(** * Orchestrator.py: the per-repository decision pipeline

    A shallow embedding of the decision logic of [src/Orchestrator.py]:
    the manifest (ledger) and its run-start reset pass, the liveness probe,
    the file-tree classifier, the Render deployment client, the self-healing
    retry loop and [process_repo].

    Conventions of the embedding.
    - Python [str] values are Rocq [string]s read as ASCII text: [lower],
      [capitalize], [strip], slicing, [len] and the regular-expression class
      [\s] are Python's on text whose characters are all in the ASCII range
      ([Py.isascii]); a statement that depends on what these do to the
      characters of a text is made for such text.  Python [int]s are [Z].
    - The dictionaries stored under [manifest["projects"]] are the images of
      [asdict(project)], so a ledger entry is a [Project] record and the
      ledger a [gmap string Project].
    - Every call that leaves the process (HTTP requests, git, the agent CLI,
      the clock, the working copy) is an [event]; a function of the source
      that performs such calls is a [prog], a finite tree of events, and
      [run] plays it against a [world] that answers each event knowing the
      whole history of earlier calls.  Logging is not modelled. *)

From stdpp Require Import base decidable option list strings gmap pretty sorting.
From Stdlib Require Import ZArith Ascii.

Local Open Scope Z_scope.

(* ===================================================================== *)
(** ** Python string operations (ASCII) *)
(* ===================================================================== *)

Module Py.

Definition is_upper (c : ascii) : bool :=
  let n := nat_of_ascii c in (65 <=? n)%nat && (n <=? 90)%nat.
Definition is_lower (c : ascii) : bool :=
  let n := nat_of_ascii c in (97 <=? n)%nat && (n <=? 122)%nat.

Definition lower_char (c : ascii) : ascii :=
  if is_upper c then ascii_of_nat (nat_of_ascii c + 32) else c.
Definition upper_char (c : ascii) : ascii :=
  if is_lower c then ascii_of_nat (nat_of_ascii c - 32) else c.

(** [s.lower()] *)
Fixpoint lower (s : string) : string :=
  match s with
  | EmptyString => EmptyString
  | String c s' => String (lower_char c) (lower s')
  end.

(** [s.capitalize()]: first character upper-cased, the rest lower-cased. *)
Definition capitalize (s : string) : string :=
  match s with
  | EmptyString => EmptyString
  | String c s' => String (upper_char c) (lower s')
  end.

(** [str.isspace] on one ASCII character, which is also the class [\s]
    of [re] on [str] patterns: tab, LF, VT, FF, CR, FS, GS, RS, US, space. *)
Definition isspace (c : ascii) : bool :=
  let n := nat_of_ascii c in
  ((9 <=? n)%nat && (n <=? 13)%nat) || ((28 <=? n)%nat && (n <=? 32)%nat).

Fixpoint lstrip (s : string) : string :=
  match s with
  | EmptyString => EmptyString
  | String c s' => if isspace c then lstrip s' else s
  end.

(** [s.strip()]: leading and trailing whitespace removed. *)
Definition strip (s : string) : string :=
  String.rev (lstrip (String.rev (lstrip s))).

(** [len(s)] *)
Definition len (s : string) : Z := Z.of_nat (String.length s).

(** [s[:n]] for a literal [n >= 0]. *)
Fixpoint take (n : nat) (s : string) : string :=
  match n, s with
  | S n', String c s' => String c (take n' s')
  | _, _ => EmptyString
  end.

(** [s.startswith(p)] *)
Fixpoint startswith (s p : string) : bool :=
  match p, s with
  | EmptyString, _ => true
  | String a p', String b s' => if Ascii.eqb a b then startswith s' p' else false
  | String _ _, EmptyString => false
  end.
##############################
▶ **How to complete this task**: Exactly as written above, set down the whole listing again.

▶ **Reply**:
(** * Orchestrator.py: the per-repository decision pipeline

    A shallow embedding of the decision logic of [src/Orchestrator.py]:
    the manifest (ledger) and its run-start reset pass, the liveness probe,
    the file-tree classifier, the Render deployment client, the self-healing
    retry loop and [process_repo].

    Conventions of the embedding.
    - Python [str] values are Rocq [string]s read as ASCII text: [lower],
      [capitalize], [strip], slicing, [len] and the regular-expression class
      [\s] are Python's on text whose characters are all in the ASCII range
      ([Py.isascii]); a statement that depends on what these do to the
      characters of a text is made for such text.  Python [int]s are [Z].
    - The dictionaries stored under [manifest["projects"]] are the images of
      [asdict(project)], so a ledger entry is a [Project] record and the
      ledger a [gmap string Project].
    - Every call that leaves the process (HTTP requests, git, the agent CLI,
      the clock, the working copy) is an [event]; a function of the source
      that performs such calls is a [prog], a finite tree of events, and
      [run] plays it against a [world] that answers each event knowing the
      whole history of earlier calls.  Logging is not modelled. *)

From stdpp Require Import base decidable option list strings gmap pretty sorting.
From Stdlib Require Import ZArith Ascii.

Local Open Scope Z_scope.

(* ===================================================================== *)
(** ** Python string operations (ASCII) *)
(* ===================================================================== *)

Module Py.

Definition is_upper (c : ascii) : bool :=
  let n := nat_of_ascii c in (65 <=? n)%nat && (n <=? 90)%nat.
Definition is_lower (c : ascii) : bool :=
  let n := nat_of_ascii c in (97 <=? n)%nat && (n <=? 122)%nat.

Definition lower_char (c : ascii) : ascii :=
  if is_upper c then ascii_of_nat (nat_of_ascii c + 32) else c.
Definition upper_char (c : ascii) : ascii :=
  if is_lower c then ascii_of_nat (nat_of_ascii c - 32) else c.

(** [s.lower()] *)
Fixpoint lower (s : string) : string :=
  match s with
  | EmptyString => EmptyString
  | String c s' => String (lower_char c) (lower s')
  end.

(** [s.capitalize()]: first character upper-cased, the rest lower-cased. *)
Definition capitalize (s : string) : string :=
  match s with
  | EmptyString => EmptyString
  | String c s' => String (upper_char c) (lower s')
  end.

(** [str.isspace] on one ASCII character, which is also the class [\s]
    of [re] on [str] patterns: tab, LF, VT, FF, CR, FS, GS, RS, US, space. *)
Definition isspace (c : ascii) : bool :=
  let n := nat_of_ascii c in
  ((9 <=? n)%nat && (n <=? 13)%nat) || ((28 <=? n)%nat && (n <=? 32)%nat).

Fixpoint lstrip (s : string) : string :=
  match s with
  | EmptyString => EmptyString
  | String c s' => if isspace c then lstrip s' else s
  end.

(** [s.strip()]: leading and trailing whitespace removed. *)
Definition strip (s : string) : string :=
  String.rev (lstrip (String.rev (lstrip s))).

(** [len(s)] *)
Definition len (s : string) : Z := Z.of_nat (String.length s).

(** [s[:n]] for a literal [n >= 0]. *)
Fixpoint take (n : nat) (s : string) : string :=
  match n, s with
  | S n', String c s' => String c (take n' s')
  | _, _ => EmptyString
  end.

(** [s.startswith(p)] *)
Fixpoint startswith (s p : string) : bool :=
  match p, s with
  | EmptyString, _ => true
  | String a p', String b s' => if Ascii.eqb a b then startswith s' p' else false
  | String _ _, EmptyString => false
  end.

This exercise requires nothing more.